(* ===== verification/KubeEvents.v ===== *)
(** * Events, work queues and start of the built-in agent
    ([pkg/iscsi/internal_kubernetes.go])

    What an event of an informer puts into the work queues, the worker that takes
    keys from a queue and reconciles them, and what is started in each mode.
    Informers, queues and servers belong to third-party packages and are services
    here; [cache.MetaNamespaceKeyFunc] and [cache.SplitMetaNamespaceKey] are
    parameters. *)
From S2P Require Import Prelude GoStrings GoPath Params Prog Driver KubeApi Kube.

(** ** Events *)

(** What an informer hands over: an object, or the last known state of a deleted
    one. *)
Inductive event_object :=
| PVObject (pv : PersistentVolume)
| PVCObject (pvc : PersistentVolumeClaim)
| VAObject (va : VolumeAttachment)
| CSINodeObject (csiNode : CSINode)
| DeletedFinalStateUnknown (obj : event_object)
| OtherObject.

Definition final_state (obj : event_object) : event_object :=
  match obj with DeletedFinalStateUnknown obj => obj | obj => obj end.

Definition persistentVolumeFromEventObject (obj : event_object) : option PersistentVolume :=
  match final_state obj with PVObject pv => Some pv | _ => None end.
Definition persistentVolumeClaimFromEventObject (obj : event_object)
  : option PersistentVolumeClaim :=
  match final_state obj with PVCObject pvc => Some pvc | _ => None end.
Definition volumeAttachmentFromEventObject (obj : event_object) : option VolumeAttachment :=
  match final_state obj with VAObject va => Some va | _ => None end.
Definition csiNodeFromEventObject (obj : event_object) : option CSINode :=
  match final_state obj with CSINodeObject csiNode => Some csiNode | _ => None end.

Definition internalProvisionerPVKeyPrefix : string := "pv/".
Definition internalProvisionerPVCKeyPrefix : string := "pvc/".

(** A key added to one of the two queues. *)
Inductive queue_add := ToProvisioner (key : string) | ToAttacher (key : string).

Definition enqueueProvisionerPV (obj : event_object) : list queue_add :=
  match persistentVolumeFromEventObject obj with
  | Some pv => if pv_Name pv == "" then []
               else [ToProvisioner (internalProvisionerPVKeyPrefix +:+ pv_Name pv)]
  | None => []
  end.

Definition enqueueProvisionerPVForVolumeAttachment (d : driver) (obj : event_object)
  : list queue_add :=
  match volumeAttachmentFromEventObject obj with
  | Some va =>
      if va_Attacher va != name d then []
      else match va_PersistentVolumeName va with
           | None => []
           | Some n =>
               let pvName := TrimSpace n in
               if pvName == "" then []
               else [ToProvisioner (internalProvisionerPVKeyPrefix +:+ pvName)]
           end
  | None => []
  end.

Definition enqueueAttacherVolumeAttachment (d : driver) (obj : event_object) : list queue_add :=
  match volumeAttachmentFromEventObject obj with
  | Some va => if ((va_Attacher va != name d) || (va_Name va == ""))%bool then []
               else [ToAttacher (va_Name va)]
  | None => []
  end.

(** [listed] is what the lister of the attachments answers. *)
Definition enqueueAttacherVolumeAttachmentsForCSINode (d : driver)
  (listed : api (list VolumeAttachment)) (obj : event_object) : list queue_add :=
  match csiNodeFromEventObject obj with
  | Some csiNode =>
      if cn_Name csiNode == "" then []
      else match listed with
           | ApiErr _ => []
           | Got vas =>
               map (fun va => ToAttacher (va_Name va))
                 (filter (fun va => va_Attacher va = name d /\ va_NodeName va = cn_Name csiNode) vas)
           end
  | None => []
  end.

Inductive informer := PersistentVolumes | PersistentVolumeClaims | VolumeAttachments | CSINodes.
Inductive event_kind := Added | Updated | Deleted.

Section keys.
(** [cache.MetaNamespaceKeyFunc] of a claim, by namespace and name, and
    [cache.SplitMetaNamespaceKey]. *)
Context (MetaNamespaceKeyFunc : string -> string -> res string).
Context (SplitMetaNamespaceKey : string -> res (string * string)).

Definition enqueueProvisionerPVC (obj : event_object) : list queue_add :=
  match persistentVolumeClaimFromEventObject obj with
  | Some pvc =>
      match MetaNamespaceKeyFunc (pvc_Namespace pvc) (pvc_Name pvc) with
      | Ok key => [ToProvisioner (internalProvisionerPVCKeyPrefix +:+ key)]
      | _ => []
      end
  | None => []
  end.

(** The handlers that [startInternalControllerReconcilers] registers. *)
Definition on_event (d : driver) (controllerPublish : bool) (listed : api (list VolumeAttachment))
  (i : informer) (kind : event_kind) (obj : event_object) : list queue_add :=
  match i with
  | PersistentVolumes => enqueueProvisionerPV obj
  | PersistentVolumeClaims => enqueueProvisionerPVC obj
  | VolumeAttachments =>
      enqueueProvisionerPVForVolumeAttachment d obj
      ++ (if controllerPublish then enqueueAttacherVolumeAttachment d obj else [])
  | CSINodes =>
      match kind with
      | Deleted => []
      | _ => if controllerPublish then enqueueAttacherVolumeAttachmentsForCSINode d listed obj
             else []
      end
  end.

Definition reconcileInternalProvisioner (d : driver) (hasLister : bool) (key : string)
  : agent unit :=
  if HasPrefix key internalProvisionerPVKeyPrefix then
    let pvName := TrimSpace (TrimPrefix key internalProvisionerPVKeyPrefix) in
    if pvName == "" then ok tt
    else
      listed ← kube (ListedPersistentVolume pvName);
      match listed with
      | ApiErr ApiNotFound => ok tt
      | ApiErr _ => lift (Err (PlainErr "get cached PersistentVolume %q: %w"))
      | Got pv => reconcilePersistentVolumeDeletion d hasLister pv
      end
  else if HasPrefix key internalProvisionerPVCKeyPrefix then
    match SplitMetaNamespaceKey (TrimPrefix key internalProvisionerPVCKeyPrefix) with
    | Panicked => Ret Panicked
    | Err _ => lift (Err (PlainErr "split PersistentVolumeClaim key %q: %w"))
    | Ok (namespace, name) =>
        listed ← kube (ListedPersistentVolumeClaim namespace name);
        match listed with
        | ApiErr ApiNotFound => ok tt
        | ApiErr _ => lift (Err (PlainErr "get cached PersistentVolumeClaim %q: %w"))
        | Got pvc => reconcilePersistentVolumeClaim d pvc
        end
    end
  else lift (Err (PlainErr "unknown provisioner queue key %q")).

End keys.

(** ** Workers *)

(** A rate-limited work queue: [QueueGet] waits for a key, and answers [None] when
    the queue is shut down; [ContextLive] is whether [ctx.Err()] is nil. *)
Inductive worker_op :=
| QueueGet
| QueueAddRateLimited (key : string)
| QueueForget (key : string)
| QueueDone (key : string)
| ContextLive
| Reconciling (o : agent_op).
Definition worker_resp (o : worker_op) : Type :=
  match o with
  | QueueGet => option string
  | ContextLive => bool
  | Reconciling o => agent_resp o
  | _ => unit
  end.
Definition worker_service : service := Service worker_op worker_resp.
Definition queue (o : worker_op) : go worker_service (worker_resp o) :=
  call (E := worker_service) o.

Definition reconciling {A} (p : agent A) : go worker_service A :=
  interp (E := agent_service) (F := worker_service)
    (fun o => Do (E := worker_service) (Reconciling o) Ret) p.

(** A key that was taken is reconciled, put back if that failed, and done. *)
Definition process (reconcile : string -> agent unit) (key : string) : go worker_service unit :=
  catch (reconciling (reconcile key)) (fun r =>
    match r with
    | Panicked => Ret Panicked
    | _ =>
        retry ← (if is_Ok r then ok false else queue ContextLive);
        _ ← (if retry : bool then queue (QueueAddRateLimited key) else queue (QueueForget key));
        queue (QueueDone key)
    end).

(** The loop of [runInternalProvisioner] and [runInternalAttacher]; the result is
    whether it ended, which it does when the queue is shut down. *)
Fixpoint run_worker (fuel : nat) (reconcile : string -> agent unit) : go worker_service bool :=
  match fuel with
  | O => ok false
  | S fuel =>
      next ← queue QueueGet;
      match next with
      | None => ok true
      | Some key => _ ← process reconcile key; run_worker fuel reconcile
      end
  end.

Definition runInternalProvisioner (SplitMetaNamespaceKey : string -> res (string * string))
  (fuel : nat) (d : driver) (hasLister : bool) : go worker_service bool :=
  run_worker fuel (reconcileInternalProvisioner SplitMetaNamespaceKey d hasLister).
Definition runInternalAttacher (fuel : nat) (d : driver) (hasNodes : bool) : go worker_service bool :=
  run_worker fuel (reconcileInternalAttacher d hasNodes).

(** ** Start *)

(** The resync period is in nanoseconds. *)
Record InternalKubernetesConfig := {
  ik_Enabled : bool;
  ControllerPublish : bool;
  LivenessPort : Z;
  KubeletRegistrationPath : string;
  ResyncPeriod : Z
}.

Definition defaultControllerLivenessPort : Z := 29752.
Definition defaultNodeLivenessPort : Z := 29753.
Definition defaultKubernetesResyncPeriod : Z := 5 * second.

Definition internal_withDefaults (cfg : InternalKubernetesConfig) (mode : DriverMode)
  : InternalKubernetesConfig :=
  {| ik_Enabled := ik_Enabled cfg;
     ControllerPublish := ControllerPublish cfg;
     LivenessPort :=
       if (LivenessPort cfg =? 0)%Z then
         if mode == DriverModeController then defaultControllerLivenessPort
         else defaultNodeLivenessPort
       else LivenessPort cfg;
     KubeletRegistrationPath := KubeletRegistrationPath cfg;
     ResyncPeriod := if (ResyncPeriod cfg <=? 0)%Z then defaultKubernetesResyncPeriod
                     else ResyncPeriod cfg |}.

(** What is started, as calls; a boolean answer says whether the step succeeded. *)
Inductive agent_start :=
| StartHealthServer (port : Z)
| NewKubernetesClient
| AddEventHandler (i : informer)
| StartInformers (resync : Z)
| WaitForCacheSync
| ShutDownQueues
| ShutDownQueuesWhenDone
| GoProvisioner
| GoAttacher
| RemoveSocket (path : string)
| MakeDirectory (path : string)
| Listen (path : string)
| ServeRegistration (driverName endpoint : string)
| AgentFatalf (format : string).
Definition start_resp (o : agent_start) : Type :=
  match o with
  | NewKubernetesClient | AddEventHandler _ | WaitForCacheSync | MakeDirectory _ | Listen _ => bool
  | RemoveSocket _ => res unit
  | _ => unit
  end.
Definition start_service : service := Service agent_start start_resp.
Definition starting (o : agent_start) : go start_service (start_resp o) :=
  call (E := start_service) o.
Definition agent_fatalf {A} (format : string) : go start_service A :=
  _ ← starting (AgentFatalf format); Ret Panicked.

Fixpoint add_handlers (informers : list informer) : go start_service unit :=
  match informers with
  | [] => ok tt
  | i :: rest =>
      added ← starting (AddEventHandler i);
      if added : bool then add_handlers rest
      else agent_fatalf "register built-in informer handler: %v"
  end.

Definition startInternalControllerReconcilers (cfg : InternalKubernetesConfig)
  : go start_service unit :=
  _ ← add_handlers [PersistentVolumes; PersistentVolumeClaims; VolumeAttachments; CSINodes];
  _ ← starting (StartInformers (ResyncPeriod cfg));
  synced ← starting WaitForCacheSync;
  if negb synced then starting ShutDownQueues
  else
    _ ← starting ShutDownQueuesWhenDone;
    _ ← starting GoProvisioner;
    if ControllerPublish cfg then starting GoAttacher else ok tt.

(** What the registrar tells the kubelet. *)
Record PluginInfo := {
  pli_Type : string; pli_Name : string; pli_Endpoint : string; SupportedVersions : list string }.
Definition GetInfo (driverName endpoint : string) : PluginInfo :=
  {| pli_Type := "CSIPlugin"; pli_Name := driverName; pli_Endpoint := endpoint;
     SupportedVersions := ["1.0.0"] |}.

Definition registration_socket (d : driver) : string :=
  PathJoin ["/registration"; name d +:+ "-reg.sock"].

Definition startInternalNodeRegistrar (d : driver) (kubeletRegistrationPath0 : string)
  : go start_service unit :=
  let kubeletRegistrationPath := TrimSpace kubeletRegistrationPath0 in
  if kubeletRegistrationPath == "" then lift (Err (PlainErr "kubelet registration path is required"))
  else
    let socketPath := registration_socket d in
    removed ← starting (RemoveSocket socketPath);
    match removed with
    | Err (OsErr NotExist _) | Ok _ =>
        made ← starting (MakeDirectory (PathDir socketPath));
        if negb made then lift (Err (PlainErr "create registration socket directory: %w"))
        else
          listening ← starting (Listen socketPath);
          if negb listening then lift (Err (PlainErr "listen on registration socket %q: %w"))
          else starting (ServeRegistration (name d) kubeletRegistrationPath)
    | _ => lift (Err (PlainErr "remove stale registration socket %q: %w"))
    end.

Definition startInternalKubernetes (d : driver) (internalKubernetes : InternalKubernetesConfig)
  : go start_service unit :=
  let cfg := internal_withDefaults internalKubernetes (mode d) in
  if negb (ik_Enabled cfg) then ok tt
  else
    _ ← (if (0 <? LivenessPort cfg)%Z then starting (StartHealthServer (LivenessPort cfg)) else ok tt);
    if mode d == DriverModeController then
      client ← starting NewKubernetesClient;
      if client : bool then startInternalControllerReconcilers cfg
      else agent_fatalf "create Kubernetes client for built-in CSI controllers: %v"
    else if mode d == DriverModeNode then
      catch (startInternalNodeRegistrar d (KubeletRegistrationPath cfg)) (fun r =>
        match r with
        | Err _ => agent_fatalf "start built-in CSI node registrar: %v"
        | r => Ret r
        end)
    else ok tt.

* **Exercise prompt**:
The expected answer is an exact copy of the lines above, beginning at the line with "ik_Enabled := ik_Enabled cfg;" and ending at the line with "Listen _ => bool", with both ends in.

* **Result of the exercise**:
  {| ik_Enabled := ik_Enabled cfg;
     ControllerPublish := ControllerPublish cfg;
     LivenessPort :=
       if (LivenessPort cfg =? 0)%Z then
         if mode == DriverModeController then defaultControllerLivenessPort
         else defaultNodeLivenessPort
       else LivenessPort cfg;
     KubeletRegistrationPath := KubeletRegistrationPath cfg;
     ResyncPeriod := if (ResyncPeriod cfg <=? 0)%Z then defaultKubernetesResyncPeriod
                     else ResyncPeriod cfg |}.

(** What is started, as calls; a boolean answer says whether the step succeeded. *)
Inductive agent_start :=
| StartHealthServer (port : Z)
| NewKubernetesClient
| AddEventHandler (i : informer)
| StartInformers (resync : Z)
| WaitForCacheSync
| ShutDownQueues
| ShutDownQueuesWhenDone
| GoProvisioner
| GoAttacher
| RemoveSocket (path : string)
| MakeDirectory (path : string)
| Listen (path : string)
| ServeRegistration (driverName endpoint : string)
| AgentFatalf (format : string).
Definition start_resp (o : agent_start) : Type :=
  match o with
  | NewKubernetesClient | AddEventHandler _ | WaitForCacheSync | MakeDirectory _ | Listen _ => bool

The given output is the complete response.